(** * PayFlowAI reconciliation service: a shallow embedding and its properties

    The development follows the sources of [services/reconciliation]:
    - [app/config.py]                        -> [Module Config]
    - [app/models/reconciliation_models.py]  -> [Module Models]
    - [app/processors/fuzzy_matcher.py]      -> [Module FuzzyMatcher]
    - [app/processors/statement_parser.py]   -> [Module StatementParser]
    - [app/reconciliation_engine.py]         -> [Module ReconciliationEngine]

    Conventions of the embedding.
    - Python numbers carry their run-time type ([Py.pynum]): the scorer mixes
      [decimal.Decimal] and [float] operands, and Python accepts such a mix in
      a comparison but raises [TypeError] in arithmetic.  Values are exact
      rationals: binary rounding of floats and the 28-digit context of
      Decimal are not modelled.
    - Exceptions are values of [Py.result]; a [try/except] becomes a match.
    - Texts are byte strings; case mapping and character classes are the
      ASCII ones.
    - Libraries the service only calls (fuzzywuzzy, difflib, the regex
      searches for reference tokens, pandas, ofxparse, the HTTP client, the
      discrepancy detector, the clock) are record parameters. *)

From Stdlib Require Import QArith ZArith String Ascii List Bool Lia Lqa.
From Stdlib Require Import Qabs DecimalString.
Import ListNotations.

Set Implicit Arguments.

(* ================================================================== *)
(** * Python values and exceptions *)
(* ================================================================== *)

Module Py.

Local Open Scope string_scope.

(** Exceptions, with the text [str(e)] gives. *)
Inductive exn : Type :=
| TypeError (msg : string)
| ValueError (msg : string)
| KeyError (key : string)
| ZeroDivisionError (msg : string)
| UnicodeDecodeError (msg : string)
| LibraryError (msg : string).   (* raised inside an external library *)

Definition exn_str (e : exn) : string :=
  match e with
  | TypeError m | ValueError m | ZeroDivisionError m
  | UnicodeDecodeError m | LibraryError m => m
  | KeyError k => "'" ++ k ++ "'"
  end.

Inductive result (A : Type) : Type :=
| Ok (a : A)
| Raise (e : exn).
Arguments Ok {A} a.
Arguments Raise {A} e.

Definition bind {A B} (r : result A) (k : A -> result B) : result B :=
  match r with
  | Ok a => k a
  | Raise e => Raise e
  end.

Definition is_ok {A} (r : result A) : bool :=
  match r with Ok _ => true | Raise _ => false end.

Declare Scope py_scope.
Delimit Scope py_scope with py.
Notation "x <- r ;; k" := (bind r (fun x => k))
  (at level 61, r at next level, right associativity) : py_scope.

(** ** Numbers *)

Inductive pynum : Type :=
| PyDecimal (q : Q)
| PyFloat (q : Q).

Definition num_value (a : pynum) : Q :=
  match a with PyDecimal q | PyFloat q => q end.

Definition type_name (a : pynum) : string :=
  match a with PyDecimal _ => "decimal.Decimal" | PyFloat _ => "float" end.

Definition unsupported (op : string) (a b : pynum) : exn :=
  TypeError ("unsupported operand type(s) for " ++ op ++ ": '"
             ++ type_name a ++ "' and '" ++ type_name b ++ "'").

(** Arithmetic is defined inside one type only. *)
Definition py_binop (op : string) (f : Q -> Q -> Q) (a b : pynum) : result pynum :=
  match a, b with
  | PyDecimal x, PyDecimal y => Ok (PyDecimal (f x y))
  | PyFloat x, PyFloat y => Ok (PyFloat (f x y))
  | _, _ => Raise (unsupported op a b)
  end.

++++++++++++++++++++

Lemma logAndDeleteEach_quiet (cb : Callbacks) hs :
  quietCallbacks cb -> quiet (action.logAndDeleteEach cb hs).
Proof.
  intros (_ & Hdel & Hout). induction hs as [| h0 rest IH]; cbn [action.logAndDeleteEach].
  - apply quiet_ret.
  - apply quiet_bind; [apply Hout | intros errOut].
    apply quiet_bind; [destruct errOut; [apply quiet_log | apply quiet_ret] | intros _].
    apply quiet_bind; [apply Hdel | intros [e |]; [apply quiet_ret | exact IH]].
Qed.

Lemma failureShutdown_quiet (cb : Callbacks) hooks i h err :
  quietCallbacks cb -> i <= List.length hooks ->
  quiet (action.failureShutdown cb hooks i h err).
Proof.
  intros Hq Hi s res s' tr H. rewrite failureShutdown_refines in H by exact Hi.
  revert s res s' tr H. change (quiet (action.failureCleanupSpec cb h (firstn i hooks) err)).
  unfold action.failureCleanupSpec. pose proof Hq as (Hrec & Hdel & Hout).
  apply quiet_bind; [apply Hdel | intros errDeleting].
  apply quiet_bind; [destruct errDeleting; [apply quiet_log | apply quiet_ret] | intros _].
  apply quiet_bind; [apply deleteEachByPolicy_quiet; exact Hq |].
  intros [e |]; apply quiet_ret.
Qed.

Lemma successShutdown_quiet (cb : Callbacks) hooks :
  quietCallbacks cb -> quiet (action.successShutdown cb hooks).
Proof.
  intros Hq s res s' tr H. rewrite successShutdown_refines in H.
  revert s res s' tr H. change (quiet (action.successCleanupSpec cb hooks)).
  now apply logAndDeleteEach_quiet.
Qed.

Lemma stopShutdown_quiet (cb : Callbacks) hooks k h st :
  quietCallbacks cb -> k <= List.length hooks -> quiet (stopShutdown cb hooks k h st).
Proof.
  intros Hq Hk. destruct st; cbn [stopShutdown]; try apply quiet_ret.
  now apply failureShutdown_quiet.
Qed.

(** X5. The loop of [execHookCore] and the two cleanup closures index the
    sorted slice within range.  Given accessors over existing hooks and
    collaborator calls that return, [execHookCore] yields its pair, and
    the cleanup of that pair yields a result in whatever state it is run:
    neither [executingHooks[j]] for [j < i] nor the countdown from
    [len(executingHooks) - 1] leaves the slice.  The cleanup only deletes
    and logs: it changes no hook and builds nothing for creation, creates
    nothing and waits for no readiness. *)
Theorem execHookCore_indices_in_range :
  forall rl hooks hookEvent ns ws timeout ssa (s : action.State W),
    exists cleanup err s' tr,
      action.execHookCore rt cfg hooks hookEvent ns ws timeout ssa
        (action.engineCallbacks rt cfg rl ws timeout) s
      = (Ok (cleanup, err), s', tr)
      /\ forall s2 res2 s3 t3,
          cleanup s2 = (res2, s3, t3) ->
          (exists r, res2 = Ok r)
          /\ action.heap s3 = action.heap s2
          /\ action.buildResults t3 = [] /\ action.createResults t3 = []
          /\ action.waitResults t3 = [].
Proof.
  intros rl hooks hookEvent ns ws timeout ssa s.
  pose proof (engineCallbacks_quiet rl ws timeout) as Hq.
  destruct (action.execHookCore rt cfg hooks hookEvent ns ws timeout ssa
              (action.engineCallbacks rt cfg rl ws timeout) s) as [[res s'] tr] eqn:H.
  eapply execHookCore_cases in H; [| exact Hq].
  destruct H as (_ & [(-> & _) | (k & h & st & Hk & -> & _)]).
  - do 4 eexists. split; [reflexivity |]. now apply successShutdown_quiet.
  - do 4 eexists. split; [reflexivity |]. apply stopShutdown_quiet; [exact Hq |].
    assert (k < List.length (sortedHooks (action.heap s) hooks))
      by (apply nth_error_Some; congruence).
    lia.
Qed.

++++++++++++++++++++

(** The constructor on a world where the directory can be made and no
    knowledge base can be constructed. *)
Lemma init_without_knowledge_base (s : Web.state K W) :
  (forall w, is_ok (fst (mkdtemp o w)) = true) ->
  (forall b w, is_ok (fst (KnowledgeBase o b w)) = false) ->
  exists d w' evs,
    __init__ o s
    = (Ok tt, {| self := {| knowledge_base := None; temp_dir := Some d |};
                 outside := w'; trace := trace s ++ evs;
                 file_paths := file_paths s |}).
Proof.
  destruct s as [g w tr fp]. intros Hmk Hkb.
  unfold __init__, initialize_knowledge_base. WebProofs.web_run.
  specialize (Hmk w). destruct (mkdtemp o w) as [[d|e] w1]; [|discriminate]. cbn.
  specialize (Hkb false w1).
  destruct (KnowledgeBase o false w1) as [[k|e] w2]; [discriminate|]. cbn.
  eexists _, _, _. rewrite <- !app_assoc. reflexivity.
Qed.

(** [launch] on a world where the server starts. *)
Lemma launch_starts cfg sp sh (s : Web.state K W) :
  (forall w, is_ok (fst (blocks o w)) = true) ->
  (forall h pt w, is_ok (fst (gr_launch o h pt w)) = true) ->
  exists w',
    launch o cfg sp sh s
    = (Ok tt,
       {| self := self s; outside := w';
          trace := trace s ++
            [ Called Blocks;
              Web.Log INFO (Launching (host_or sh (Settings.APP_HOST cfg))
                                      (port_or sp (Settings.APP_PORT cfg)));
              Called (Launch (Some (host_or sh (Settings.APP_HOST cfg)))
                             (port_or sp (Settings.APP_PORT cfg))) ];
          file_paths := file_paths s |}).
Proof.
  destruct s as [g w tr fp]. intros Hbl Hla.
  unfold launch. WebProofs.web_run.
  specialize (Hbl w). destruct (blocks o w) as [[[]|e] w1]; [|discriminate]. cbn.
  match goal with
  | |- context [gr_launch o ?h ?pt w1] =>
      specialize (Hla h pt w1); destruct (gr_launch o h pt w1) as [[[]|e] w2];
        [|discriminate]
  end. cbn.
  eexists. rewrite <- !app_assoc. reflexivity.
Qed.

++++++++++++++++++++

• [Work request] Check each line above for "outside" and return the ones that have it.

• [Result]
                 outside := w'; trace := trace s ++ evs;
       {| self := self s; outside := w';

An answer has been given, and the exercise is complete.